▸ Problem statement
Within the listing below, please copy exactly the lines between the line holding "no_opts (Ret check)" and the line holding "intros W drv", inclusive.

▸ The records

##########

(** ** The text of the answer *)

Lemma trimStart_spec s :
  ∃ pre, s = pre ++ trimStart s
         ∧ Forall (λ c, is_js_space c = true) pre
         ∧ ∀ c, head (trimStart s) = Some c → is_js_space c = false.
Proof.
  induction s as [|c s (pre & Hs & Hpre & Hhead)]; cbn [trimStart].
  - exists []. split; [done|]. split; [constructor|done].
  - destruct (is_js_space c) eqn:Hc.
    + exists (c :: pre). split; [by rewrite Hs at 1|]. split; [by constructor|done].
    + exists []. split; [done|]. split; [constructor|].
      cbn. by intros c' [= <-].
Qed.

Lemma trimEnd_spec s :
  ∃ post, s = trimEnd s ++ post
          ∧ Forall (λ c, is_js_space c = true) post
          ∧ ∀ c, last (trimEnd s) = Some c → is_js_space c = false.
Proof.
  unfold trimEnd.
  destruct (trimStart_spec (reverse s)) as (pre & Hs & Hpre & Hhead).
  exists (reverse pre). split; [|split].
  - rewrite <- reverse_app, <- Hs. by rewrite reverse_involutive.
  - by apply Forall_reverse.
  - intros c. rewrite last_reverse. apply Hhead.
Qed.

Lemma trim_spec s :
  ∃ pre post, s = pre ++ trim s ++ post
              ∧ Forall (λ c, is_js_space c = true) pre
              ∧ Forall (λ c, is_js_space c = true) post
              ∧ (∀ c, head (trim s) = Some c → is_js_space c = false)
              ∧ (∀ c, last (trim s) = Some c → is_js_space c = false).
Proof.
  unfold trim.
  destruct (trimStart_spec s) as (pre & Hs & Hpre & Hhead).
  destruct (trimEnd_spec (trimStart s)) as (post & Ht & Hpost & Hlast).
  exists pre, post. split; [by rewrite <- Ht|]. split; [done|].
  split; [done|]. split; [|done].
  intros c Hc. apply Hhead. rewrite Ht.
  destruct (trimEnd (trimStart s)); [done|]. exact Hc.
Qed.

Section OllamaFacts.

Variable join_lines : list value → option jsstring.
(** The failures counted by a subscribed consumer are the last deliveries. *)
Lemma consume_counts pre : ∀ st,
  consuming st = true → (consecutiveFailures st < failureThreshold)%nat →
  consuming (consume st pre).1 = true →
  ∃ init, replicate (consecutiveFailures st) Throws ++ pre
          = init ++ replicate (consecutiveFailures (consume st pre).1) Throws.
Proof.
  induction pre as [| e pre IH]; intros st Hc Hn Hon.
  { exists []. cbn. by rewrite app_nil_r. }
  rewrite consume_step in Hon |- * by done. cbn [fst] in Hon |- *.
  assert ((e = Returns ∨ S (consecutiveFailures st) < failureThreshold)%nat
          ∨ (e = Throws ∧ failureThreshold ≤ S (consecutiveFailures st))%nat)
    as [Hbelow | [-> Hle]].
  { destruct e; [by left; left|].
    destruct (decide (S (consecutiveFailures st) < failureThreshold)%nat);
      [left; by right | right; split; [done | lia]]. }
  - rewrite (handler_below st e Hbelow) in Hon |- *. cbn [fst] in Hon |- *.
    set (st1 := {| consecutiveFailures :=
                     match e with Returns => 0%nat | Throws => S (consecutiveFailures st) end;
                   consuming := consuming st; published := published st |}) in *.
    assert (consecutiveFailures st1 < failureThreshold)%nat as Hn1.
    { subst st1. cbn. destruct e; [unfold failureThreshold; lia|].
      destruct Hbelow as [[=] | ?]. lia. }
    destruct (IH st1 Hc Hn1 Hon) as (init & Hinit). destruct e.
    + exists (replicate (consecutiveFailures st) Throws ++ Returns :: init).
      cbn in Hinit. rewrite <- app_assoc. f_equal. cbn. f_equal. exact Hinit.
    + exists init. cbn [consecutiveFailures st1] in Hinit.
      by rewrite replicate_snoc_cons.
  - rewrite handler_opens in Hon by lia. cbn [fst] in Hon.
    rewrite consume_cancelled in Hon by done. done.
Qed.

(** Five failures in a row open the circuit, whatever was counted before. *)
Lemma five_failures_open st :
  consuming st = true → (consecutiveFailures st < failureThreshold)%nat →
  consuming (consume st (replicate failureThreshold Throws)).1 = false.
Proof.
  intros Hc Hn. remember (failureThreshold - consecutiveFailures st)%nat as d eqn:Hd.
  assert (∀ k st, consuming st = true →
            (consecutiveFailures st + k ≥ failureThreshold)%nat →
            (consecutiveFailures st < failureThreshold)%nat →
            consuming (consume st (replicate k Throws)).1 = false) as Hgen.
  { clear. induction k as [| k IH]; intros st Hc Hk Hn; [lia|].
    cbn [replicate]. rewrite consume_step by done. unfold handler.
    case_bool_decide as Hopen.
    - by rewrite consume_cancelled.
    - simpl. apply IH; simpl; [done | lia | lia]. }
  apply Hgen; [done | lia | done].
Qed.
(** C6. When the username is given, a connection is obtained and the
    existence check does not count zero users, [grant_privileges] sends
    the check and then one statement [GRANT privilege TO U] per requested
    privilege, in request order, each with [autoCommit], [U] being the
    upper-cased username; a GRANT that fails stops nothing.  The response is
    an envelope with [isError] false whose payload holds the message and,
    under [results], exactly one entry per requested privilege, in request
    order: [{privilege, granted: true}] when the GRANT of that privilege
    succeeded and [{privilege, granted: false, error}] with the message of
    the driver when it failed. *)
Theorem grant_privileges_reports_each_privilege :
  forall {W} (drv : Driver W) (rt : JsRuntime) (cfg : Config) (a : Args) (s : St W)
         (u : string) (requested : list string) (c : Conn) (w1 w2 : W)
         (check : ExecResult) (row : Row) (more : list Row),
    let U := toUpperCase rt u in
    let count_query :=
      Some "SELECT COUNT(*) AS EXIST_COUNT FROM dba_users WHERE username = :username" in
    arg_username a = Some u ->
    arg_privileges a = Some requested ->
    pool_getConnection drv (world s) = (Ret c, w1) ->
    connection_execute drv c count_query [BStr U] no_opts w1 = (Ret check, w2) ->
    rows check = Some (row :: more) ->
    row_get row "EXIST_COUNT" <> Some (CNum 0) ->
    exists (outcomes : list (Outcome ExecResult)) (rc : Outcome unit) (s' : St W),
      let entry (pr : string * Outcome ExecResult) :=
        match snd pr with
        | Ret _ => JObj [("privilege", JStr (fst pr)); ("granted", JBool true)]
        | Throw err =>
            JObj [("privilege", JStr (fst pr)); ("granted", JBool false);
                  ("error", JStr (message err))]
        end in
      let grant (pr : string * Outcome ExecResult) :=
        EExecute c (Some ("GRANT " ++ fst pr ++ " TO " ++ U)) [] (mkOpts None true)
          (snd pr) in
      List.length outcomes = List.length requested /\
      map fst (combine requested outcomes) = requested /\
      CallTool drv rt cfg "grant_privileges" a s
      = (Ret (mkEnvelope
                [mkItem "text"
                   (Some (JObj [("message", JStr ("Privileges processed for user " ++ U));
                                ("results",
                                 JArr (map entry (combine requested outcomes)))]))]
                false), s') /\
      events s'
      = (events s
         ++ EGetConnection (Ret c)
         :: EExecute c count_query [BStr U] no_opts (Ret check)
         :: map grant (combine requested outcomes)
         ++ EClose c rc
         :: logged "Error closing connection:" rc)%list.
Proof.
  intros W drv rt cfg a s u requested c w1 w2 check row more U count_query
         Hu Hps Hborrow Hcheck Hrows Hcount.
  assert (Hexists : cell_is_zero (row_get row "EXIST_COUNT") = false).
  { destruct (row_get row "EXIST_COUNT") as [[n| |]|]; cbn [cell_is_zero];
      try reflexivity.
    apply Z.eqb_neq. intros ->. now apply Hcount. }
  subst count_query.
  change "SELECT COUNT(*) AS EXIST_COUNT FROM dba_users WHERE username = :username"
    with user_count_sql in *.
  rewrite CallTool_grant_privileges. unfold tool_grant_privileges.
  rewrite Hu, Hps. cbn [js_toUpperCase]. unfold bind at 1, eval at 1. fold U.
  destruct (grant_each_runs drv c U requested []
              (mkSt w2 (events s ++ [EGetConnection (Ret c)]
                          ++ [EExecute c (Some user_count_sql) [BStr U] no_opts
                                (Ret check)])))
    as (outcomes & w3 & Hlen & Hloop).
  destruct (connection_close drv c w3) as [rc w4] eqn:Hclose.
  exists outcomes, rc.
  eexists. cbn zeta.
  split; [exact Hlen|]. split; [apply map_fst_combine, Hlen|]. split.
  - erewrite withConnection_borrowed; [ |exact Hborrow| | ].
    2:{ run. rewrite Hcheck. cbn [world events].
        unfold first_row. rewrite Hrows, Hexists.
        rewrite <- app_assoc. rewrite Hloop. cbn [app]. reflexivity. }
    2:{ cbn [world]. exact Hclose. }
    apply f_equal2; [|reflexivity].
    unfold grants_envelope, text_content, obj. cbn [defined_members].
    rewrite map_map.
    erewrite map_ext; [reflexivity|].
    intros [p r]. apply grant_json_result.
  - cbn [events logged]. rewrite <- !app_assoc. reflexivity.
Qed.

##########

▸ Answer space
         :: EExecute c count_query [BStr U] no_opts (Ret check)
         :: map grant (combine requested outcomes)
         ++ EClose c rc
         :: logged "Error closing connection:" rc)%list.
Proof.
  intros W drv rt cfg a s u requested c w1 w2 check row more U count_query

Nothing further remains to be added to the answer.